# Missed Connections due to late trains



## Gary Behling (Mar 29, 2019)

I'd like to get some advice from other experienced Amtrak riders regarding late trains and missed connections. I have a bit of experience myself having been an Amtrak rider since 1978 but, my main concern involves my use of long distance round the country trips in Bedrooms, never coach.
.
I try my best to plan my schedule so that whatever train I'm on is scheduled to be at my next connection point 3 to 4 hours before the next train I connect to leaves the station. However, sometimes a train can be maybe 8 hours late and my next train has already left. THAT train that left had my Deluxe bedroom which I paid a bundle for and now I have to find a motel and wait for the next train which may or may not have a bedroom available and I don't know if Amtrak will let me have it since MY bedroom was on the train that left yesterday or the day before. 
.
How do you people deal with this situation? What I have been doing is scheduling a one or two day layover in a motel at each connection point


----------



## AmtrakBlue (Mar 29, 2019)

If Amtrak misses a connection, they will put you up in a hotel. But there’s no guarantee you’ll be able to get the same accommodation on the next train. Some here will call Amtrak from the late train and try to secure a room on the next days train if they know they’re going to miss their connection.


----------



## Rasputin (Mar 29, 2019)

AmtrakBlue said:


> If Amtrak misses a connection, they will put you up in a hotel. But there’s no guarantee you’ll be able to get the same accommodation on the next train. Some here will call Amtrak from the late train and try to secure a room on the next days train if they know they’re going to miss their connection.


Yes it is a real gamble. Amtrak will put you up in a hotel and give you some money for food if you miss a guaranteed connection. They will try to book you on the next day's train but if the accommodations you want on that train are sold out you are out of luck. They will give you a coach seat and a refund for the difference.


----------



## Seaboard92 (Mar 29, 2019)

I can speak for the Chicago procedure for missed trains since I’ve now done it. 

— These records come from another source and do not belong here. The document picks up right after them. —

Definition numeric_keys : list (string * Z) :=
  [("Service/Port", 16); ("Service/Timeout", 32); ("Service/ConnectRetries", 32); ("Device/Discovery/Interval", 32);
   ("Device/MaxCmdOps", 32); ("Device/MaxCmdResultLen", 32)].

Definition some_too_large (config : devsdk_nvpairs) : bool :=
  existsb (fun kw => too_large config (snd kw) (fst kw)) numeric_keys.

Lemma populate_config_ok (config : devsdk_nvpairs) (level : Z) :
  0 <= level <= IOT_LOG_TRACE ->
  match edgex_device_populateConfig config level EDGEX_OK with
  | Ret (cfg, err) =>
      config_in_range cfg /\ err = (if some_too_large config then EDGEX_BAD_CONFIG else EDGEX_OK) /\
      (some_too_large config = false -> config_as_given (number_of config) cfg)
  | Crash => exists lstr, get_nv_config_string config "Service/Labels" = Some lstr /\ tokens EmptyString lstr = []
  | Fail => False
  end.
Proof.
  intros Hl. unfold edgex_device_populateConfig, get_nv_config_uint16, get_nv_config_uint32, some_too_large, numeric_keys.
  destruct (get_uint_ok 16 config "Service/Port") as (port & ? & Hport & Eport); [lia|].
  destruct (get_uint_ok 32 config "Service/Timeout") as (tm & ? & Htm & Etm); [lia|].
  destruct (get_uint_ok 32 config "Service/ConnectRetries") as (rt & ? & Hrt & Ert); [lia|].
  destruct (get_uint_ok 32 config "Device/Discovery/Interval") as (di & ? & Hdi & Edi); [lia|].
  destruct (get_uint_ok 32 config "Device/MaxCmdOps") as (mo & ? & Hmo & Emo); [lia|].
  destruct (get_uint_ok 32 config "Device/MaxCmdResultLen") as (ml & ? & Hml & Eml); [lia|].
  rewrite Eport, Etm, Ert, Edi, Emo, Eml. cbn [existsb fst snd].
  assert ((exists labels, match get_nv_config_string config "Service/Labels" with Some lstr => split_labels lstr | None => Ret [] end = Ret labels)
     \/ match get_nv_config_string config "Service/Labels" with Some lstr => split_labels lstr | None => Ret [] end = Crash /\
        exists lstr, get_nv_config_string config "Service/Labels" = Some lstr /\ tokens EmptyString lstr = [])
    as [[labels ->]|[-> H']]; [|rewrite res_bind_ret|done].
  { destruct (get_nv_config_string config "Service/Labels") as [lstr|]; [|left; by eexists]. rewrite split_labels_ok.
    destruct (tokens EmptyString lstr) eqn:E; [right|left; by eexists]. split; [done|]. by exists lstr. }
  destruct (update_conf_ok config level Hl) as (l & -> & ?). rewrite res_bind_ret.
  unfold config_in_range, config_as_given.
  cbn [ec_service ec_device ec_logging si_port si_connectretries si_timeout_sec si_timeout_nsec di_discovery_interval
       di_maxcmdops di_maxcmdresultlen li_level].
  destruct (timeout_split tm) as (? & ? & Etm'); [done|].
  split; [done|]. split.
  - by repeat destruct (too_large _ _ _).
  - rewrite !orb_false_iff. intros (?&?&?&?&?&?&_). rewrite Etm'. auto 10.
Qed.

(** The value of the key is the number [n] in decimal notation; 0 when it is missing. *)
Definition says (config : devsdk_nvpairs) (key : string) (n : Z) : Prop :=
  match get_nv_config_string config key with Some text => 0 <= n /\ text = print_u n | None => n = 0 end.

Lemma says_number config key n w :
  0 <= w <= 64 -> says config key n ->
  too_large config w key = negb (n <? 2 ^ w) /\ (n < 2 ^ w -> number_of config key = n).
Proof.
  intros Hw Hs. pose proof (Z.pow_le_mono_r 2 w 64 ltac:(lia) ltac:(lia)). pose proof (Z.pow_pos_nonneg 2 w ltac:(lia) ltac:(lia)).
  unfold says, too_large, number_of in *. destruct (get_nv_config_string config key) as [text|].
  - destruct Hs as [Hn ->]. destruct (strtoul_decimal n Hn) as [-> ->].
    destruct (n <? 2 ^ 64) eqn:E64, (n <? 2 ^ w) eqn:Ew; cbn [negb orb]; bool_to_prop; (split; [|lia]);
      apply negb_true_iff || apply negb_false_iff || idtac; bool_to_prop; lia.
  - subst n. by rewrite (proj2 (Z.ltb_lt _ _)).
Qed.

You get off the train and go to passenger services. They give you two taxi vouchers from the station to your hotel and VV. $10 for food in the station. And a hotel for me they put me in the Swissotel. At the same time they give you a new ticket for your destination. My ticket I was lucky and stayed in the sleeper. But there are no guarantees


----------



## bratkinson (Mar 29, 2019)

I've only had to deal with near-missed LD-to-LD connections twice in over 40 years of riding Amtrak. The first was a very late #8 from SEA-CHI that blew my connection to the Capitol Ltd. There went my roomette and free meals. I foolishly waited in line for over an hour in the dining car as we traveled through Wisconsin to talk to the agent that boarded at LaCrosse. What a waste of time. He told me I'd have to go to passenger services in Chicago. We arrived about 9:15PM. I knew the Lakeshore Ltd left at 9:30 and waiting in ANY line would let them 'get away' without me. I ran to the ticket window (it was still nearer the tracks than today (in fact, where IS it these days?), told the agent my problem. He quickly changed my paid-for-in-points tickets back east to the Lakeshore Ltd...coach. No sleepers available. I ran down the platform and got on in coach. It wasn't too bad...just not enjoyable.

The 2nd time was 3 years ago aboard a late #6 into Chicago account a rock slide in Colorado that delayed us 4-5 hours. Knowing I was to board the Cardinal to WAS, Amtrak got all Cardinal passengers off at Galesburg and put us on a bus (big airport shuttle van in my opinion) for the ride to Indianapolis to meet the Cardinal at Midnight. Worked out OK, except I left my hat on the big van and had to pay for dinner where we stopped enroute to IND.

Two weeks from tonight, I'll hopefully make my I-made-it-every-time-30-years-ago connection from #11 to #421 at LAX. It used to be a 2 hr connection, but now it's down to 1. I'm surprised that I managed to book it with a conjunctive fare back in October. I'm guessing they'll bus us from SLO or SBA to catch it if they're running too late.


----------



## tim49424 (Mar 30, 2019)

I’ve missed connections several times, including three which I was put up in hotels in Chicago. First time was at Inn of Chicago, second Swisshotel and third South Chicago Hotel. They were pretty much 4-5 star hotels without amenities. I don’t have to worry about next day availability because I’m connecting to the Pere Marquette on to Holland. The other times I’ve missed, I got bussed, same night.


----------



## Bob Dylan (Mar 30, 2019)

Best Amtrak all expenses paid " Missed Connection "Comp" in Chicago for me ( I 've had many through the years)was the Hyatt Regency, Round trip Cab Fare and $74 for Meals after we were on a 12 hour Late Zephyr due to hitting Cattle in the Wilds of Nebraska.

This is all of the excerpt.